Harmonic Imaging of the Vertebrobasilar System

Abstract

Background and Purpose Gas bubbles of ultrasound contrast agents resonate at frequencies used for diagnostic ultrasound and produce harmonics or multiples of the transmitted frequency. Processing of the second harmonic frequency results in a reduction of the signal-to-noise ratio and the signal-to-tissue artifacts. This study is the first to evaluate second harmonic imaging in the cerebral circulation. Methods We used a duplex system (HP SONOS 2500) in connection with a 1.8/3.6-MHz (second harmonic) and a 2.5-MHz (conventional) sector transducer. Levovist (6.5 mL; 400 mg/mL) was injected intravenously for second harmonic and conventional color duplex imaging in 13 healthy volunteers (age range, 23 to 34 [median, 29] years).
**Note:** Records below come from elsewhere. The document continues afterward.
(** When [f * (n + 1)!] exceeds [u32::MAX] (with [f] itself a [u32]), the
    inner loop, without ever being left, reaches a [factorial *= num] whose
    product exceeds [u32::MAX], and that statement panics. *)
Theorem inner_loop_overflow (n : nat) :
  forall c r f o, c <> 0 -> 0 <= f <= u32_max -> u32_max < f * zfact (S n) ->
  exists s', star_inner {| count := c; result := r; num := Z.of_nat (S n);
                           factorial := f; at_pc := InnerTop; out := o |} s'
             /\ at_pc s' = InnerMul
             /\ u32_max < factorial s' * num s'
             /\ step s' = Panic.
Proof.
  induction n as [|m IH]; intros c r f o Hc Hf Hmax.
  - simpl in Hmax. lia.
  - pose proof (zfact_pos m) as Hp.
    destruct (Z.leb_spec (f * Z.of_nat (S (S m))) u32_max) as [Hfn|Hfn].
    + destruct (IH c r (f * Z.of_nat (S (S m))) o Hc) as (s' & Hs' & Hrest).
      { split; nia. }
      { change (zfact (S (S m))) with (Z.of_nat (S (S m)) * zfact (S m)) in Hmax.
        nia. }
      exists s'. split; [|exact Hrest].
      eapply star_inner_trans;
        [apply inner_body_inside; [exact Hc | lia | lia | exact Hfn]|].
      replace (Z.of_nat (S (S m)) - 1) with (Z.of_nat (S m)) by lia.
      exact Hs'.
    + exists {| count := c; result := r; num := Z.of_nat (S (S m));
                factorial := f; at_pc := InnerMul; out := o |}.
      split; [|split; [reflexivity | split; [exact Hfn|]]].
      * eapply star_inner_step; [reflexivity| |].
        { unfold step; cbn [at_pc num count factorial result out].
          rewrite (proj2 (Z.eqb_neq (Z.of_nat (S (S m))) 1) ltac:(lia)).
          reflexivity. }
        eapply star_inner_step; [reflexivity| |apply star_inner_refl].
        unfold step; cbn [at_pc num count factorial result out].
        rewrite (proj2 (Z.eqb_neq c 0) Hc). reflexivity.
      * unfold step; cbn [at_pc num count factorial result out]. unfold mul_u32.
        destruct (Z.leb_spec (f * Z.of_nat (S (S m))) u32_max); [lia|].
        reflexivity.
Qed.

(** One outer iteration from [count = k + 1], once the inner loop has reached
    [num == 1] with [factorial = 10!]: [result += 10!], print, [count -= 1]. *)
Lemma outer_iteration (k : nat) (r n0 f0 : Z) (o : list string) :
  r + 3628800 <= u32_max ->
  star {| count := Z.of_nat (S k); result := r; num := n0; factorial := f0;
          at_pc := Outer; out := o |}
       {| count := Z.of_nat k; result := r + 3628800; num := 1;
          factorial := 3628800; at_pc := Outer;
          out := (o ++ [count_line (Z.of_nat (S k)) 3628800])%list |}.
Proof.
  intros Hr.
  eapply star_step.
  { unfold step; cbn [at_pc count].
    rewrite (proj2 (Z.eqb_neq (Z.of_nat (S k)) 0) ltac:(lia)). reflexivity. }
  eapply star_trans.
  { pose proof (inner_run_completes 9 (Z.of_nat (S k)) r 1 o
                  ltac:(lia) ltac:(lia) ltac:(vm_compute; discriminate)) as H.
    exact H. }
  eapply star_step.
  { unfold step; cbn [at_pc num result factorial count out].
    rewrite Z.eqb_refl. unfold add_u32.
    replace (1 * zfact 10) with 3628800 by reflexivity.
    rewrite (proj2 (Z.leb_le _ _) Hr). reflexivity. }
  apply star_one.
  unfold step; cbn [at_pc num result factorial count out]. unfold sub_u32.
  destruct (Z.leb_spec 1 (Z.of_nat (S k))) as [_|]; [|lia].
  do 2 f_equal. lia.
Qed.

(** The outer loop from [count = c] to its exit. *)
Lemma outer_run_completes (c : nat) :
  forall r n0 f0 o, 0 <= r -> r + Z.of_nat c * 3628800 <= u32_max ->
  exists fuel,
    run fuel {| count := Z.of_nat c; result := r; num := n0; factorial := f0;
                at_pc := Outer; out := o |}
    = Halted (o ++ count_lines c ++ [result_line (r + Z.of_nat c * 3628800)])%list.
Proof.
  induction c as [|k IH]; intros r n0 f0 o Hr Hmax.
  - exists 1%nat. simpl. rewrite Z.add_0_r. reflexivity.
  - destruct (IH (r + 3628800) 1 3628800
                 (o ++ [count_line (Z.of_nat (S k)) 3628800])%list
                 ltac:(lia) ltac:(lia)) as [fuel Hrun].
    destruct (run_star _ _ (outer_iteration k r n0 f0 o ltac:(lia)) fuel)
      as [fuel' Hfuel'].
    exists fuel'. rewrite Hfuel', Hrun.
    rewrite <- app_assoc. cbn [app count_lines].
    replace (r + 3628800 + Z.of_nat k * 3628800)
      with (r + Z.of_nat (S k) * 3628800) by lia.
    reflexivity.
Qed.

(** The point where [result += loop { .. }] overflows. *)
Lemma outer_overflow_path (c : nat) :
  forall r n0 f0 o, 0 <= r <= u32_max -> u32_max < r + Z.of_nat c * 3628800 ->
  exists s', star {| count := Z.of_nat c; result := r; num := n0;
                     factorial := f0; at_pc := Outer; out := o |} s'
             /\ at_pc s' = InnerTop /\ num s' = 1
             /\ u32_max < result s' + factorial s'
             /\ step s' = Panic.
Proof.
  induction c as [|k IH]; intros r n0 f0 o Hr Hmax.
  - lia.
  - destruct (Z.leb_spec (r + 3628800) u32_max) as [Hle|Hgt].
    + destruct (IH (r + 3628800) 1 3628800
                   (o ++ [count_line (Z.of_nat (S k)) 3628800])%list
                   ltac:(lia) ltac:(lia)) as (s' & Hs' & Hrest).
      exists s'. split; [|exact Hrest].
      eapply star_trans; [apply (outer_iteration k r n0 f0 o Hle) | exact Hs'].
    + exists {| count := Z.of_nat (S k); result := r; num := 1;
                factorial := 1 * zfact 10; at_pc := InnerTop; out := o |}.
      split; [|split; [reflexivity | split; [reflexivity | split]]].
      * eapply star_step.
        { unfold step; cbn [at_pc count].
          rewrite (proj2 (Z.eqb_neq (Z.of_nat (S k)) 0) ltac:(lia)).
          reflexivity. }
        apply (inner_run_completes 9); [lia | lia | vm_compute; discriminate].
      * cbn [result factorial]. replace (1 * zfact 10) with 3628800 by reflexivity.
        exact Hgt.
      * unfold step; cbn [at_pc num result factorial count out].
        rewrite Z.eqb_refl. unfold add_u32.
        replace (1 * zfact 10) with 3628800 by reflexivity.
        destruct (Z.leb_spec (r + 3628800) u32_max); [lia | reflexivity].
Qed.

Lemma panic_run (s s' : state) :
  star s s' -> step s' = Panic -> exists fuel, run fuel s = Panicked.
Proof.
  intros Hs Hp. destruct (run_star s s' Hs 1) as [fuel Hf].
  exists fuel. rewrite Hf. simpl. rewrite Hp. reflexivity.
Qed.

(** The inner loop, entered with [num = n + 1] and an accumulator [f],
    multiplies [f] by [n + 1], [n], ..., [2] and reaches [num == 1] with
    [factorial = f * (n + 1)!], provided that product fits in a [u32]. *)
Theorem inner_loop_completes (n : nat) :
  forall c r f o, c <> 0 -> 0 <= f -> f * zfact (S n) <= u32_max ->
  star {| count := c; result := r; num := Z.of_nat (S n); factorial := f;
          at_pc := InnerTop; out := o |}
       {| count := c; result := r; num := 1; factorial := f * zfact (S n);
          at_pc := InnerTop; out := o |}.
Proof. exact (inner_run_completes n). Qed.

(** For any [count = c] and partial [result = r] at the head of the outer
    loop, if [r + c * 10!] fits in a [u32], the program prints one line
    [count = i, factorial : 3628800] for i = c, ..., 1, then
    [Result = r + c * 10!], and returns. *)
Theorem outer_loop_completes (c : nat) :
  forall r n0 f0 o, 0 <= r -> r + Z.of_nat c * 3628800 <= u32_max ->
  exists fuel,
    run fuel {| count := Z.of_nat c; result := r; num := n0; factorial := f0;
                at_pc := Outer; out := o |}
    = Halted (o ++ count_lines c ++ [result_line (r + Z.of_nat c * 3628800)])%list.
Proof. exact (outer_run_completes c). Qed.

(** If [r + c * 10!] exceeds [u32::MAX], execution reaches the end of an
    inner loop ([num == 1]) where [result += loop { .. }] would exceed
    [u32::MAX]; that addition panics, and so does the program. *)
Theorem outer_loop_overflow (c : nat) :
  forall r n0 f0 o, 0 <= r <= u32_max -> u32_max < r + Z.of_nat c * 3628800 ->
  (exists s', star {| count := Z.of_nat c; result := r; num := n0;
                      factorial := f0; at_pc := Outer; out := o |} s'
              /\ at_pc s' = InnerTop /\ num s' = 1
              /\ u32_max < result s' + factorial s'
              /\ step s' = Panic) /\
  exists fuel,
    run fuel {| count := Z.of_nat c; result := r; num := n0; factorial := f0;
                at_pc := Outer; out := o |} = Panicked.
Proof.
  intros r n0 f0 o Hr Hmax.
  destruct (outer_overflow_path c r n0 f0 o Hr Hmax) as (s' & Hs & Hrest).
  split; [exists s'; split; [exact Hs | exact Hrest]|].
  apply (panic_run _ s' Hs). apply Hrest.
Qed.

(** With [let mut count: u32 = c;] for any [u32] value [c], the program
    returns normally after printing [c] count lines and
    [Result = c * 3628800] exactly when [c <= 1183]; for [c >= 1184]
    execution reaches a [result += loop { .. }] whose sum exceeds
    [u32::MAX], which panics, and the program panics. *)
Theorem start_count_threshold (c : Z) :
  0 <= c <= u32_max ->
  (c <= 1183 -> exists fuel,
     run fuel (init_with c)
     = Halted (count_lines (Z.to_nat c) ++ [result_line (c * 3628800)])%list) /\
  (1184 <= c ->
     (exists s', star (init_with c) s'
                 /\ at_pc s' = InnerTop /\ num s' = 1
                 /\ u32_max < result s' + factorial s'
                 /\ step s' = Panic) /\
     exists fuel, run fuel (init_with c) = Panicked).
Proof.
  intros Hc. unfold init_with.
  split; intros Hb.
  - destruct (outer_run_completes (Z.to_nat c) 0 0 0 [] ltac:(lia)
                ltac:(unfold u32_max; lia)) as [fuel H].
    rewrite Z2Nat.id in H by lia.
    exists fuel. rewrite H. reflexivity.
  - destruct (outer_overflow_path (Z.to_nat c) 0 0 0 []
                ltac:(unfold u32_max; lia) ltac:(unfold u32_max; lia))
      as (s' & Hs & Hrest).
    rewrite Z2Nat.id in Hs by lia.
    split; [exists s'; split; [exact Hs | exact Hrest]|].
    apply (panic_run _ s' Hs). apply Hrest.
Qed.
Results When second harmonic imaging was compared with conventional color duplex imaging, more cerebellar arteries were detected (35 versus 31), the duration of blooming artifact was significantly reduced (7.9 versus 29.9 seconds; P =.03), and the duration of diagnostically useful signal enhancement was increased (248.5 versus 117.4 seconds; P =.0003), but the maximal investigation depth was reduced (8.4 versus 9.3 cm; P =.001). When conventional and second harmonic duplex were compared, there was a significant ( P <.04) difference in the systolic blood flow velocity in the vertebral and basilar arteries. Conclusions Second harmonic color duplex imaging in the vertebrobasilar system increases the time of diagnostic useful signal enhancement and produces a better spatial resolution compared with conventional color duplex imaging.